出納方式は、従来、下記の3種類がありました。
(収納口座と保管口座に注目)

(*)平成21年5月の適正化法施行規則改正により、この分別管理方式の呼び名は現在、使われておりません。
(詳細は第4章を参照)

(1)原則方式(施行規則第87条第2項、第4項)
居住者から口座振替された管理費等を「管理組合」名義の収納口座(居住者から口座振替された管理費等をすべて集め、管理費・修繕積立金などに仕分けし決済するための口座)へ収納し、管理に要した費用を控除した残金を「管理組合」名義の保管口座(管理費や修繕積立金を保管するための口座)へ移管する方式。 

(2)収納代行方式(施行規則第87条第3項)
居住者から口座振替された管理費等を「管理会社」名義の収納口座へ収納し、管理に要した費用を控除した残金を1ヶ月以内に「管理組合」名義の保管口座へ移管する方式。管理業者は保管口座に係る通帳、印鑑のいずれかを保管することができる。管理業者の収納口座からの支払いは、管理組合からの支払委託を受けて実施するので、個別に管理組合の承認を得る必要はない。但し、保管口座からの支払は、個別に管理組合の承認を得る必要がある。

(3)支払一任代行方式(施行規則第87条第5項)
居住者から口座振替された管理費等を「管理組合」名義の収納口座へ収納し、管理に要した費用を控除した残金を1ヶ月以内に「管理組合」名義の保管口座へ移管する方式。管理業者は収納口座に係る通帳と印鑑を同時に保管し、保管口座に係る通帳、印鑑のいずれかを保管することができる。 

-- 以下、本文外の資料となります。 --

Lemma press_all_ok scs : forall kb,
  kbd_ok kb -> Forall (fun c => c <> 0) (ring kb) -> Forall is_byte scs ->
  exists kb', press_all scs kb = Ok kb' /\ kbd_ok kb' /\ Forall (fun c => c <> 0) (ring kb').
Proof.
  induction scs as [|sc scs IH]; intros kb Hk Hz Hb; [by exists kb|]. apply Forall_cons in Hb as [Hb Hbs].
  destruct (scancode_spec sc kb Hk Hb) as (kb1 & Hs & _). destruct (scancode_keeps_nonzero sc kb kb1 Hk Hz Hb Hs) as [K1 K2].
  cbn [press_all]. rewrite Hs, bind_Ok. by apply IH.
Qed.

(** A heap in use is a list of blocks, no two free ones side by side. *)
Lemma heap_in_use base st live :
  0 < base -> base + HEAP_BYTES < 4294967296 -> reach base st live -> truth (mm_initialized st) = true ->
  exists l, heap_repr base st l /\ no_adjacent_free l.
Proof.
  intros Hb Hlt Hr Hi. destruct (hist_ok_step _ _ _ Hb Hlt Hr) as [[Hn _]|(l & Hl & Hna & _)]; [congruence|by exists l].
Qed.

Section PowerOn.
#[local] Set Default Proof Using "Type*".
Context {V D N : Type} `{FatFsLaws V} `{DecoderLaws} `{Ports D} `{LwIP N} `{LwIPBoot N}.
Context (nk_init : mm_state -> Z * mm_state) (f_mount : V -> Z * V).

Lemma start_network_mon (nic : nic_state D) (stack : N) n : start_network nic stack = Ok n -> n_mon n = mon_boot.
Proof.
  unfold start_network. intros Hn. apply bind_Ok_inv in Hn as ([nif st] & _ & Hn). cbv beta iota zeta in Hn.
  apply bind_Ok_inv in Hn as (hw & _ & Hn). cbv zeta in Hn. destruct (netif_set_up _ _) as [n1 s1]. destruct (netif_set_link_up _ _) as [n2 s2].
  injection Hn as <-. done.
Qed.

(** Whatever files the disk holds: the theme has components and its style, the
    animation plays, and the cursor can be drawn if its picture fits the array. *)
Lemma load_files_ok fuel h b s (v : V) fl : load_files fuel h b s v = Ok fl ->
  in_sync (fl_theme fl) (fl_style fl) /\ theme_ints (current_theme (fl_theme fl)) /\ ani_loaded (fl_ani fl) /\
  (Forall is_byte h -> Forall is_byte b -> c_width (fl_cursor fl) * c_height (fl_cursor fl) * 4 <= 4096 -> cursor_drawable (fl_cursor fl)).
Proof.
  unfold load_files. intros Hl. apply bind_Ok_inv in Hl as ([ts v1] & Ht & Hl). cbv beta iota zeta in Hl.
  apply bind_Ok_inv in Hl as ([c v2] & Hc & Hl). cbv beta iota zeta in Hl.
  apply bind_Ok_inv in Hl as ([[[r b'] a] v3] & Ha & Hl). cbv beta iota zeta in Hl.
  apply bind_Ok_inv in Hl as ([[[i1 o1] s1] v4] & _ & Hl). cbv beta iota zeta in Hl.
  apply bind_Ok_inv in Hl as ([[[i2 o2] s2] v5] & _ & Hl). injection Hl as <-. cbn [fl_theme fl_style fl_ani fl_cursor].
  split; [by apply (theme_load_sync _ _ _ _ Ht)|]. split.
  - destruct (theme_load_cases theme_boot v) as [(t & v' & E & Hi)|[E _]]; rewrite Ht in E; [by injection E as -> _|done].
  - split; [|intros Hh Hb Hf; by apply (load_cursor_drawable _ _ _ _ _ _ Hh Hb Hc)]. eapply ani_load_loaded; [| |exact Ha].
    + apply Forall_replicate. unfold is_byte. lia.
    + exact ani_boot_loaded.
Qed.

#[local] Opaque back_buffer_boot boot_pixels_boot nic_boot editor_boot init_serial init_idt load_boot_image show_boot_screen load_files init_rtl8139 start_network.
(** * The multi-sheet formula calculation engine

    A shallow embedding of [ProductionCalculationEngine] (the YAML based
    calculation engine of the backend) and the properties of its input
    normalizer, cell store, function library, reference resolver, formula
    evaluator, sheet orchestrator and output formatter.

    Conventions of the embedding.
    - A JavaScript number is an exact rational, [NaN], [+Infinity] or
      [-Infinity] (type [num]).  Arithmetic on finite numbers is exact; it
      agrees with IEEE doubles wherever the double computation is exact
      (integers below 2^53, dyadic fractions).  There is no negative zero.
    - A JavaScript value is a number, a string, a boolean, [undefined],
      [null] or an array (type [jsval]).
    - The cell store ([calculatedCells], a JavaScript [Map]) is a
      [gmap string jsval]; the traversal guard ([processing], a [Set]) is a
      [gset string].  Objects whose key order matters ([excelData.inputs],
      [excelData.sheets]) are lists of entries in key order.
    - Mutation of [this] is explicit state passing over the record [engine].
      [setInputs] never reads the store, so its [setCellValue] calls are
      collected in call order ([setInputs_writes]) and then applied.
    - The three [replace] passes of [evaluateFormula] work on the text of
      the formula, with the three regular expressions written out as
      scanners.
    - [eval] is a parameter of the evaluator ([evaluateFormulaWith]); the
      general theorems hold for every behaviour of [eval] that returns a
      value or throws.  [js_eval] is a concrete evaluator for the arithmetic
      fragment that rewritten formulas use; it serves the worked examples.
    - The workbook description is a parameter ([ExcelData]): the engine is
      given the file's path, and the properties hold for every description.
      Logging and [this.inputs] (assigned and never read) are left out.
    - Of the response, a read-only projection of the final store, the wc
      projection ([formatWCSheetData]), the basic-info projection
      ([formatAssumptionsBasicInfo]) and the count of stored keys
      ([total_calculated]) are modelled; the per-sheet listing of formulas
      and static values by row and column is left out. *)

From Stdlib Require Import ZArith QArith Qround Qabs Ascii String List Lia Bool.
From Stdlib Require Import DecimalString.
From stdpp Require Import gmap strings list fin_maps.

Local Open Scope string_scope.

(** ** JavaScript numbers *)

Module Num.

Inductive num : Type :=
| Fin (q : Q)
| NaN
| PInf
| NInf.

Definition of_Z (z : Z) : num := Fin (inject_Z z).

Definition fin (q : Q) : num := Fin (Qred q).

Definition zero : num := of_Z 0.
Definition one : num := of_Z 1.

Definition is_nan (n : num) : bool :=
  match n with NaN => true | _ => false end.

Definition is_finite (n : num) : bool :=
  match n with Fin _ => true | _ => false end.

(** Sign of a finite number as a comparison with 0. *)
Definition sgn (q : Q) : comparison := (Qnum q ?= 0)%Z.

Definition neg (n : num) : num :=
  match n with
  | Fin q => fin (- q)%Q
  | NaN => NaN
  | PInf => NInf
  | NInf => PInf
  end.

Definition add (a b : num) : num :=
  match a, b with
  | NaN, _ | _, NaN => NaN
  | Fin x, Fin y => fin (x + y)%Q
  | PInf, NInf | NInf, PInf => NaN
  | PInf, _ | _, PInf => PInf
  | NInf, _ | _, NInf => NInf
  end.

Definition sub (a b : num) : num := add a (neg b).

(** An infinity carrying the sign of [c] ([Eq] is the product with 0). *)
Definition inf_of_sign (c : comparison) : num :=
  match c with Gt => PInf | Lt => NInf | Eq => NaN end.
(** * Dynamic form generator: the [Form] component of
      [my-project/src/Components/Form.tsx]

    The component keeps seven [useState] cells, re-parses the schema text in
    a [useEffect] whenever the text changes, validates one field on every
    change of its value and all fields on submit.

    The embedding is shallow: the state cells are a record, the handlers are
    computations in a small monad that threads the cells, collects the
    observable effects (the timer and the console line) and propagates
    JavaScript exceptions.  State setters are applied to the threaded store in
    program order, which is the order in which React processes the update
    queue; reads go through [snapshot], the values captured by the render
    whose handler is running.

    What belongs to the JavaScript host and not to the component
    ([JSON.parse], [RegExp], the message of the [TypeError] raised by a
    property read on [null], and the unchecked type assertion
    [as FormSchema]) is a parameter of the development, collected in the
    class [Platform]; a reference instance on a fragment of JSON and of the
    regular expression syntax is given to run the model on concrete texts.

    Modelling conventions:
    - strings are [string]; a character stands for one code unit, so
      [String.length] is the [length] property on texts whose code units
      are below 256;
    - numbers are integer valued and modelled as [Z]; on safe integers
      [Number_toString] is the decimal rendering a template literal gives;
    - plain objects used as dictionaries ([formData], [formErrors],
      [newErrors]) are [gmap string string]; field ids are assumed not to
      name members inherited from [Object.prototype]. *)

From Stdlib Require Import ZArith String Ascii List DecimalString.
From stdpp Require Import base option list gmap strings.

Open Scope string_scope.
Open Scope Z_scope.

(** ** The schema types (lines 18-46) *)

Inductive FieldType := text | number | email | select | textarea | radio.

Module FormOption.
Record t := mk { value : string; label : string }.
End FormOption.
Abbreviation FormOption := FormOption.t.

Module FormValidation.
Record t := mk {
  pattern : option string;
  message : option string;
  min : option Z;
  max : option Z;
  minLength : option Z;
  maxLength : option Z
}.
End FormValidation.
Abbreviation FormValidation := FormValidation.t.

Module FormField.
Record t := mk {
  id : string;
  type : FieldType;
  label : string;
  required : option bool;
  placeholder : option string;
  options : option (list FormOption);
  validation : option FormValidation
}.
End FormField.
Abbreviation FormField := FormField.t.

Module FormSchema.
Record t := mk {
  formTitle : string;
  formDescription : option string;
  fields : list FormField
}.
End FormSchema.
Abbreviation FormSchema := FormSchema.t.

(** ** Values produced by [JSON.parse] *)

#[warnings="-register-all"]
Inductive JSValue :=
| JNull
| JBool (b : bool)
| JNum (n : Z)
| JStr (s : string)
| JArr (elements : list JSValue)
| JObj (members : list (string * JSValue)).

(** Own properties of a parsed object, keys unique, first match. *)
Fixpoint assoc (key : string) (members : list (string * JSValue)) : option JSValue :=
  match members with
  | [] => None
  | (k, v) :: rest => if String.eqb k key then Some v else assoc key rest
  end.

(** ** JavaScript truthiness, per type *)

Class Truthy (A : Type) := truthy : A -> bool.

#[global] Instance Truthy_bool : Truthy bool := fun b => b.
#[global] Instance Truthy_string : Truthy string :=
  fun s => match s with EmptyString => false | String _ _ => true end.
#[global] Instance Truthy_number : Truthy Z := fun n => negb (n =? 0).
#[global] Instance Truthy_JSValue : Truthy JSValue :=
  fun v => match v with
           | JNull => false
           | JBool b => truthy b
           | JNum n => truthy n
           | JStr s => truthy s
           | JArr _ | JObj _ => true
           end.
(** An optional member: [undefined] is falsy. *)
#[global] Instance Truthy_optional {A} `{Truthy A} : Truthy (option A) :=
  fun o => match o with Some a => truthy a | None => false end.

(** [Array.isArray] on the result of a property read. *)
Definition Array_isArray (v : option JSValue) : bool :=
  match v with Some (JArr _) => true | _ => false end.

(** [`${n}`] for an integer valued number. *)
Definition Number_toString (n : Z) : string := NilZero.string_of_int (Z.to_int n).

(** ** [String.prototype.trim] *)

(** White space and line terminators among the code units below 256:
    TAB, LF, VT, FF, CR, SP and NBSP. *)
Definition is_whitespace (c : ascii) : bool :=
  let n := nat_of_ascii c in
  ((9 <=? n) && (n <=? 13) || (n =? 32) || (n =? 160))%nat.

Fixpoint trimStart (s : string) : string :=
  match s with
  | String c rest => if is_whitespace c then trimStart rest else s
  | EmptyString => EmptyString
  end.

Fixpoint trimEnd (s : string) : string :=
  match s with
  | String c rest =>
      match trimEnd rest with
      | EmptyString => if is_whitespace c then EmptyString else String c EmptyString
      | kept => String c kept
      end
  | EmptyString => EmptyString
  end.

Definition trim (s : string) : string := trimEnd (trimStart s).

(** ** Component state (lines 49-55) *)

Record State := mkState {
  jsonInput : string;
  formSchema : option FormSchema;
  jsonError : option string;
  formData : gmap string string;
  formErrors : gmap string string;
  isSubmitted : bool;
  isSubmitting : bool
}.

(** [useState] initial values. *)
Definition initialState : State :=
  mkState "" None None ∅ ∅ false false.

(** ** Exceptions, effects and the handler monad *)

(** A thrown value: an instance of [Error] with its message, or anything
    else. *)
Inductive Thrown :=
| ThrownError (message : string)
| ThrownOther.

Inductive Completion (A : Type) :=
| Normal (a : A)
| Throw (e : Thrown).
Arguments Normal {A} a.
Arguments Throw {A} e.

(** What a run of a handler does besides updating the cells. *)
Inductive Effect :=
| Wait (ms : Z)                                        (* setTimeout(resolve, ms), awaited *)
| ConsoleLog (label : string) (data : gmap string string).

Record Outcome (A : Type) := mkOutcome {
  completion : Completion A;
  store : State;
  trace : list Effect
}.
Arguments mkOutcome {A} completion store trace.
Arguments completion {A} o.
Arguments store {A} o.
Arguments trace {A} o.

Definition M (A : Type) : Type := State -> Outcome A.

Definition ret {A} (a : A) : M A := fun st => mkOutcome (Normal a) st [].
(** * Giftsity corporate server: order lifecycle and payment reconciliation

    A shallow embedding of the request handlers of [routes/orders.js] and
    [routes/quotes.js] (order assembly, payment verification, cancellation
    with refund, quote approval and rejection) over an explicit model of the
    MongoDB collections they read and write.

    Conventions of the embedding.
    - JavaScript numbers that carry prices, quantities, stock levels and clock
      readings are integers ([Z]).
    - A field that may be [null] or [undefined] is an [option]; a string that
      may be missing and is only ever tested for truthiness is a [string]
      whose empty value stands for the missing one.
    - Status fields are the strings the source compares them with.
    - A collection queried by [_id] only is a finite map ([products]); a
      collection that is scanned, appended to and updated in place is a list
      whose positions are the document identifiers ([orders], [quotes]).
    - A handler is a computation in a state monad with early exit: the
      response produced by [return res.status(..).json(..)] or by the
      [catch] block aborts the handler, and the database keeps every write
      made before the exit (nothing is rolled back).
    - Everything the handlers obtain from outside (the clock, the random
      draw of the order number, the answers of the payment gateway) is a
      field of the environment [Env]. Persistence calls themselves are
      total.
    - The authentication, validation and sanitising middleware runs before a
      handler and lives outside these sources: a handler is modelled on
      every request of the right shape, for a user that passed
      [requireCorporateAuth] and [requireActiveStatus]. Audit logging and
      the confirmation e-mail write nothing the handlers read and are left
      out. *)

From stdpp Require Import base numbers strings pretty list gmap fin_maps.
(** * Travle.ai: conversation analysis, response validation and error
      classification of the two API routes, as a shallow embedding.

    Sources embedded here:
    - [app/api/assistant/route.ts]: [shouldGenerateRecommendations],
      [getInformationGatheringPrompt], [validateRecommendationResponse],
      [POST];
    - [app/api/map-recommendations/route.ts]: the request check, the
      parsing and the id-backfill tail of [POST];
    - [lib/openrouter.ts] and [lib/types.ts] (their text follows
      [docs/VERCEL_DEPLOYMENT.md] in the source tree):
      [handleErrorResponse], [chat] and the record types;
    - [app/page.tsx]: [callAssistantWithRetry]; and of
      [components/MapView.tsx] (its text follows [app/page.tsx] in the
      source tree): the cooldown of [handleMapClick] and the ranking of
      [fetchNearbyAttractions].

    JavaScript strings are sequences of UTF-16 code units, JSON documents
    are a tree type with insertion-ordered objects, thrown values are an
    inductive type, and fallible code returns a sum.  The body of an
    answer, and of a request to the provider, is the value as
    [JSON.stringify] writes it. *)

From Stdlib Require Import List NArith ZArith Bool String Ascii Lia.
From Stdlib Require Import Setoid Sorted Permutation.
From Stdlib Require QArith Lqa.
Import ListNotations.
Open Scope string_scope.
Open Scope list_scope.

Set Implicit Arguments.

(* ================================================================== *)
(** * JavaScript values *)
(* ================================================================== *)

Module JS.

(** A string is a list of 16-bit code units. *)
Definition jschar := N.
Definition jsstring := list jschar.

(** Source literals: every character of a Rocq string literal becomes one
    code unit. *)
Definition lit (s : string) : jsstring :=
  map N_of_ascii (list_ascii_of_string s).
Arguments lit : simpl never.

(** JSON text in examples is written with single quotes standing for the
    double quotes of JSON. *)
Definition json_text (s : string) : jsstring :=
  map (fun c => if N.eqb c 39 then 34%N else c) (lit s).

Fixpoint str_eqb (a b : jsstring) : bool :=
  match a, b with
  | [], [] => true
  | x :: a', y :: b' => N.eqb x y && str_eqb a' b'
  | _, _ => false
  end.

(** [String.prototype.includes]: [needle] occurs somewhere in [hay]. *)
Fixpoint starts_with (needle hay : jsstring) : bool :=
  match needle, hay with
  | [], _ => true
  | x :: n', y :: h' => N.eqb x y && starts_with n' h'
  | _ :: _, [] => false
  end.

Fixpoint includes (hay needle : jsstring) : bool :=
  starts_with needle hay ||
  match hay with
  | [] => false
  | _ :: h' => includes h' needle
  end.

(** [Array.prototype.join] on an array of strings. *)
Fixpoint join (sep : jsstring) (l : list jsstring) : jsstring :=
  match l with
  | [] => []
  | [x] => x
  | x :: l' => x ++ sep ++ join sep l'
  end.

(** Decimal rendering of a non-negative integer, as a template literal
    renders a small integer. *)
Fixpoint digits_of_pos (fuel : nat) (n : N) (acc : jsstring) : jsstring :=
  match fuel with
  | O => acc
  | S f =>
      let acc' := (48 + N.modulo n 10)%N :: acc in
      if (n <? 10)%N then acc' else digits_of_pos f (N.div n 10) acc'
  end.

Definition string_of_N (n : N) : jsstring :=
  digits_of_pos (S (N.to_nat (N.log2 n))) n [].

Definition string_of_Z (z : Z) : jsstring :=
  if (z <? 0)%Z then 45%N :: string_of_N (Z.abs_N z) else string_of_N (Z.abs_N z).

(** A parsed JSON document.  A number [JNum m e] is the decimal literal
    of value [m * 10^e]; an object is the list of its own properties in
    insertion order, each key bound once.  (An engine enumerates the
    integer-like keys of an object first; nothing below depends on the
    order of enumeration.) *)
#[local] Unset Elimination Schemes.
Inductive json : Type :=
| JNull
| JBool (b : bool)
| JNum (m e : Z)
| JStr (s : jsstring)
| JArr (l : list json)
| JObj (o : list (jsstring * json)).
#[local] Set Elimination Schemes.

(** The result of reading a property: [None] is [undefined]. *)
Definition value := option json.

(** Values thrown by the program and by the runtime. *)
Inductive exn : Type :=
| Error (message : jsstring)
| TypeError (message : jsstring)
| SyntaxError (message : jsstring).

Definition message_of (e : exn) : jsstring :=
  match e with
  | Error m | TypeError m | SyntaxError m => m
  end.

(** Fallible computations: [inl] is a throw. *)
Definition M (A : Type) : Type := (exn + A)%type.
Definition ret {A} (a : A) : M A := inr a.
Definition throw {A} (e : exn) : M A := inl e.
Definition bind {A B} (c : M A) (f : A -> M B) : M B :=
  match c with
  | inl e => inl e
  | inr a => f a
  end.

(** A decimal literal [m * 10^e] converts to the double 0 exactly when
    its magnitude is at most half the least subnormal, [2^-1075] (ties go
    to the even neighbour, which is 0). *)
Definition rounds_to_zero (m e : Z) : bool :=
  (m =? 0)%Z ||
  ((e <? 0)%Z && (Z.abs m * 2 ^ 1075 <=? 10 ^ (- e))%Z).

(** ToBoolean. *)
Definition truthy (v : value) : bool :=
  match v with
  | None => false
  | Some JNull => false
  | Some (JBool b) => b
  | Some (JNum m e) => negb (rounds_to_zero m e)
  | Some (JStr s) => match s with [] => false | _ => true end
  | Some (JArr _) => true
  | Some (JObj _) => true
  end.

Fixpoint lookup (k : jsstring) (o : list (jsstring * json)) : value :=
  match o with
  | [] => None
  | (k', v) :: o' => if str_eqb k k' then Some v else lookup k o'
  end.

(** Assignment [o[k] = v]: an existing key keeps its position. *)
Fixpoint obj_set (k : jsstring) (v : json) (o : list (jsstring * json))
  : list (jsstring * json) :=
  match o with
  | [] => [(k, v)]
  | (k', v') :: o' =>
      if str_eqb k k' then (k', v) :: o' else (k', v') :: obj_set k v o'
  end.

(** The [TypeError] of a property read from [null] or [undefined], in the
    wording of V8. *)
Definition null_read (what p : jsstring) : exn :=
  TypeError (lit "Cannot read properties of " ++ what ++ lit " (reading '"
             ++ p ++ lit "')").

(** Property read [v.p] for the property names this program reads
    ([messages], [role], [content], [summary], [plans], [destination],
    ..., [id], [coordinates], [lat], [lng], [choices], [usage], [error],
    [message], [code]): none of them is inherited from a prototype, so
    on an object the read is an own-property lookup and on any other
    non-nullish value it is [undefined].  Reading from [null] or
    [undefined] throws. *)
Definition get (v : value) (p : jsstring) : M value :=
  match v with
  | None => throw (null_read (lit "undefined") p)
  | Some JNull => throw (null_read (lit "null") p)
  | Some (JObj o) => ret (lookup p o)
  | Some _ => ret None
  end.

(** Optional chaining [v?.p]. *)
Definition get_opt (v : value) (p : jsstring) : value :=
  match v with
  | Some (JObj o) => lookup p o
  | _ => None
  end.

Definition isArray (v : value) : bool :=
  match v with
  | Some (JArr _) => true
  | _ => false
  end.

Definition is_string (v : value) : bool :=
  match v with
  | Some (JStr _) => true
  | _ => false
  end.

Definition is_number (v : value) : bool :=
  match v with
  | Some (JNum _ _) => true
  | _ => false
  end.
(** X26. A successful [createPlayer(key)] followed by
    [removePlayer(key)] returns true and restores the registry; the
    same holds for [createExtractor] and [removeExtractor]. *)
Theorem create_remove_round_trip key f :
  (∀ p, (createPlayer createPlatformPlayer key f).1 = Ok p →
        removePlayer key (createPlayer createPlatformPlayer key f).2
        = (true, f))
  ∧ (∀ e, (createExtractor createPlatformExtractor key f).1 = Ok e →
          removeExtractor key
            (createExtractor createPlatformExtractor key f).2
          = (true, f)).
Proof.
  split.
  - intros p. unfold createPlayer. case_bool_decide as Hdup; [done|].
    destruct (MAX_PLAYERS <=? size (players_ f)); [done|].
    destruct (createPlatformPlayer key) as [q|]; [|done]. intros _.
    unfold removePlayer. simpl. rewrite lookup_insert_eq. f_equal.
    rewrite delete_insert_id.
    + by destruct f.
    + destruct (players_ f !! key) eqn:E; [|done]. destruct Hdup.
      by eexists.
  - intros e. unfold createExtractor. case_bool_decide as Hdup; [done|].
    destruct (createPlatformExtractor key) as [q|]; [|done]. intros _.
    unfold removeExtractor. simpl. rewrite lookup_insert_eq. f_equal.
    rewrite delete_insert_id.
    + by destruct f.
    + destruct (extractors_ f !! key) eqn:E; [|done]. destruct Hdup.
      by eexists.
Qed.
Lemma unprintable_text_is_rejected_witness :
  (forall query,
      llm_utils.parse_query query (Examples.reply_escaped Examples.surrogate_then_area)
      = Ok EmptyResult) /\
  app.query_buildings (VDict [("query", VStr "lots above 7")])
    (Examples.reply_escaped Examples.surrogate_then_area)
  = Ok {| app.status := 400; app.body := app.invalid_output |}.
Proof.
  apply (@unprintable_text_is_rejected Examples.cpython
           [("query", VStr "lots above 7")]
           (Examples.reply_escaped Examples.surrogate_then_area)
           (Unicode.encode 55296 ++ " " ++ Examples.area_7));
    vm_compute; reflexivity.
Defined.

ただし、収納代行方式と支払一任代行方式は、マンション管理会社が保証契約(管理を委託された修繕積立金等の支払保証に係る契約)を締結した場合に限り、預貯金通帳と印鑑の同時保有が認められる。

保証契約
管理会社が(社)高層住宅管理業協会の管理費等保証事業(保証機構)に加入しているかどうか、また、管理会社から保証機構に届出がある管理組合となっているかどうかについて下記の確認が必要です。

保証機構と保証委託契約を締結した会員は、保証機構へ届出した管理組合に対し保証機構が発行した「保証機構会員証明書」(有効期間があるので確認要)を交付することになっているので、会員証明書が交付されているかどうか。
実際に、保証契約を義務付けられている収納方式を採用しているにもかかわらず、管理会社でこの保証機構に加盟していない例もあるので、管理委託契約書で確認をするなど、注意してください。